Assignment: Copy each line containing the word "OrdLaws" from the records that follow, please.

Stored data
____

Lemma key_cmp_eq a : forall b, key_cmp a b = Eq <-> a = b.
Proof.
  induction a; intros []; simpl; rewrite ?then_with_eq, ?cmp_eq, ?IHa; try done; try naive_solver.
Qed.

Lemma key_cmp_opp a : forall b, key_cmp b a = CompOpp (key_cmp a b).
Proof.
  induction a as [| | | | |tag p IH|ty c p IH| | |]; intros []; simpl; try done; try apply cmp_opp.
  - by rewrite (cmp_opp tag), IH, then_with_opp.
  - by rewrite (cmp_opp ty), (cmp_opp c), IH, !then_with_opp.
Qed.

Lemma key_cmp_trans a : forall b c, key_cmp a b = Lt -> key_cmp b c = Lt -> key_cmp a c = Lt.
Proof.
  induction a as [| | | | |tag p IH|ty ctor p IH| | |]; intros [] []; simpl; try done; try apply cmp_trans.
  - apply then_with_trans, IH.
  - apply then_with_trans, then_with_trans, IH.
Qed.

#[export] Instance key_ord_laws : OrdLaws OrderKey.
Proof. split; [apply key_cmp_eq|intros; apply key_cmp_opp|intros *; apply key_cmp_trans]. Qed.

(** Sorting is canonical where no two elements share a key. *)
Lemma sorted_unique {A K} `{OrdLaws K} (key : A -> K) l : forall k,
  StronglySorted (fun x y => cmp (key x) (key y) <> Gt) l -> StronglySorted (fun x y => cmp (key x) (key y) <> Gt) k ->
  NoDup (map key l) -> l ≡ₚ k -> l = k.
Proof.
  induction l as [|x l IH]; intros k Hl Hk Hn Hp; [by apply Permutation_nil in Hp|].
  destruct k as [|y k]; [by apply Permutation_sym, Permutation_nil in Hp|].
  apply StronglySorted_inv in Hl as [Hl Hx]. apply StronglySorted_inv in Hk as [Hk Hy].
  apply NoDup_cons in Hn as [Hni Hn].
  assert (x = y) as <-.
  { assert (Hin : x ∈ y :: k) by (rewrite <- Hp; by left). assert (Hjn : y ∈ x :: l) by (rewrite Hp; by left).
    apply elem_of_cons in Hin as [?|Hin]; [done|]. apply elem_of_cons in Hjn as [?|Hjn]; [done|].
    apply (proj1 (Forall_forall _ _) Hy) in Hin. destruct Hni. apply list_elem_of_fmap. exists y. split; [|done].
    apply (proj1 (Forall_forall _ _) Hx) in Hjn. rewrite (cmp_opp (key x)) in Hin. apply cmp_eq. by destruct (cmp (key x) (key y)). }
  f_equal. apply IH; try done. by apply Permutation.Permutation_cons_inv in Hp.
Qed.

Lemma sort_keys_unique {A K} `{OrdLaws K} (key : A -> K) l k :
  NoDup (map key l) -> l ≡ₚ k -> sort_keys key l = sort_keys key k.
Proof.
  intros Hn Hp. apply (sorted_unique key); try (by apply sort_keys_sorted);
    [|by rewrite (sort_keys_perm key l), (sort_keys_perm key k)].
  eapply NoDup_Permutation_proper; [apply fmap_Permutation, sort_keys_perm|done].
Qed.

(** ** Equality *)

(** A value whose order reads all of it. *)
Fixpoint plain (v : Value) : bool :=
  match v with
  | VRecord _ | VCollection _ | VPending => false
  | VVariant _ p | VNominal _ _ p => plain p
  | _ => true
  end.

Section Equality.
Context (ds : string -> string).

Lemma order_key_variant t p : order_key ds (VVariant t p) = KVariant t (order_key ds p).
Proof. unfold order_key. simpl. by destruct (shown ds p). Qed.

Lemma order_key_nominal t c p : order_key ds (VNominal t c p) = KNominal t c (order_key ds p).
Proof. unfold order_key. simpl. by destruct (shown ds p). Qed.

(** On plain values equality is identity, and the order tells them apart. *)
Lemma plain_eq_at a : forall fuel b, (depth a <= fuel)%nat -> plain a = true -> value_eq_at ds fuel a b = true <-> a = b.
Proof.
  induction a as [i|s|x| |t|fs|tag p IH|ty c p IH|es|]; intros fuel b Hf Hp; try done; destruct fuel as [|fuel]; simpl in Hf; try lia.
  all: destruct b; simpl; try done; rewrite ?andb_true_iff, ?bool_decide_eq_true, ?Z.eqb_eq, ?eqb_true_iff; try naive_solver.
  - rewrite IH by (done || lia). naive_solver.
  - rewrite IH by (done || lia). naive_solver.
Qed.

Lemma plain_key a : forall b, plain a = true -> plain b = true -> order_key ds a = order_key ds b -> a = b.
Proof.
  induction a as [i|s|x| |t|fs|tag p IH|ty c p IH|es|]; intros b; try done.
  all: destruct b; rewrite ?order_key_variant, ?order_key_nominal; unfold order_key; simpl; intros Ha Hb H; try done; try congruence.
  all: try (by destruct (shown ds b)); try (by destruct (shown ds p)).
  - injection H as -> H. f_equal. by apply IH.
  - injection H as -> -> H. f_equal. by apply IH.
Qed.

Lemma plain_value_eq a b : plain a = true -> value_eq ds a b = true <-> a = b.
Proof. intros Hp. unfold value_eq. apply plain_eq_at; [lia|done]. Qed.

(** *** Reflexivity *)

Lemma all_pairs_refl {A B} (f : A -> A -> bool) (g : B -> B -> bool) l :
  Forall (fun x => f x.1 x.1 = true /\ g x.2 x.2 = true) l -> all_pairs f g l l = true.
Proof. unfold all_pairs. induction 1 as [|x l [Hf Hg] _ IH]; simpl; [done|]. by rewrite Hf, Hg, IH. Qed.

Lemma le_max_elem n l : n ∈ l -> (n <= foldr Nat.max 0 l)%nat.
Proof. induction 1 as [|x y l _ IH]; simpl; lia. Qed.

Lemma depth_field fs n v : (n, v) ∈ fs -> (depth v < depth (VRecord fs))%nat.
Proof. intros H. simpl. apply Nat.lt_succ_r, le_max_elem, list_elem_of_fmap. by exists (n, v). Qed.

Lemma depth_entry es k v : (k, v) ∈ es -> (depth k < depth (VCollection es))%nat /\ (depth v < depth (VCollection es))%nat.
Proof.
  intros H. simpl. rewrite !Nat.lt_succ_r.
  assert (Nat.max (depth k) (depth v) <= foldr Nat.max 0 (map (fun '(k, v) => Nat.max (depth k) (depth v)) es))%nat; [|lia].
  apply le_max_elem, list_elem_of_fmap. by exists (k, v).
Qed.

Lemma replace_depth k r : depth (replace k r) = depth k.
Proof. induction k; simpl; congruence. Qed.

Lemma replace_settled k r : settled (replace k r) = settled k.
Proof. induction k; simpl; congruence. Qed.

(** Ranking changes nothing of an entry but its commit time. *)
Lemma ranked_elem eq es x : x ∈ ranked_commit_times eq es -> exists k r, (k, x.2) ∈ es /\ (x.1 = k \/ x.1 = replace k r).
Proof.
  intros ([k v] & -> & Hkv)%list_elem_of_fmap. exists k. destruct (context k), (commit_time k); try (by exists 0; eauto).
  destruct (List.find _ _) as [[c ts]|]; [|by exists 0; eauto]. eexists. split; [exact Hkv|]. by right.
Qed.

Lemma value_eq_at_refl fuel : forall v, (depth v <= fuel)%nat -> settled v = true -> value_eq_at ds fuel v v = true.
Proof.
  induction fuel as [|fuel IH]; intros v Hd Hs; [destruct v; simpl in Hd; lia|].
  destruct v as [i|s|x| |t|fs|tag p|ty c p|es|]; simpl; try done.
  - lia.
  - by apply bool_decide_eq_true.
  - by destruct x.
  - lia.
  - rewrite Nat.eqb_refl. apply all_pairs_refl, Forall_forall. intros [n v] H. rewrite sort_keys_perm in H.
    split; [by apply bool_decide_eq_true|]. apply depth_field in H as Hv. apply IH; [simpl in *; lia|].
    apply settled_fields in Hs. by apply (proj1 (Forall_forall _ _) Hs) in H.
  - rewrite bool_decide_true by done. apply IH; [simpl in Hd; lia|done].
  - rewrite !bool_decide_true by done. apply IH; [simpl in Hd; lia|done].
  - rewrite Nat.eqb_refl. apply all_pairs_refl, Forall_forall. intros [k v] H. unfold sorted in H. rewrite sort_keys_perm in H.
    apply ranked_elem in H as (k' & r & H & Hk). simpl in H, Hk. destruct (depth_entry _ _ _ H) as [Dk Dv].
    apply settled_collection in Hs. apply (proj1 (Forall_forall _ _) Hs) in H as [Sk Sv]. simpl in Sk, Sv.
    split; apply IH; try done; simpl in *; try lia.
    all: destruct Hk as [-> | ->]; rewrite ?replace_depth, ?replace_settled; try done; lia.
Qed.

____

Output for this task:
#[export] Instance key_ord_laws : OrdLaws OrderKey.
Lemma sorted_unique {A K} `{OrdLaws K} (key : A -> K) l : forall k,
Lemma sort_keys_unique {A K} `{OrdLaws K} (key : A -> K) l k :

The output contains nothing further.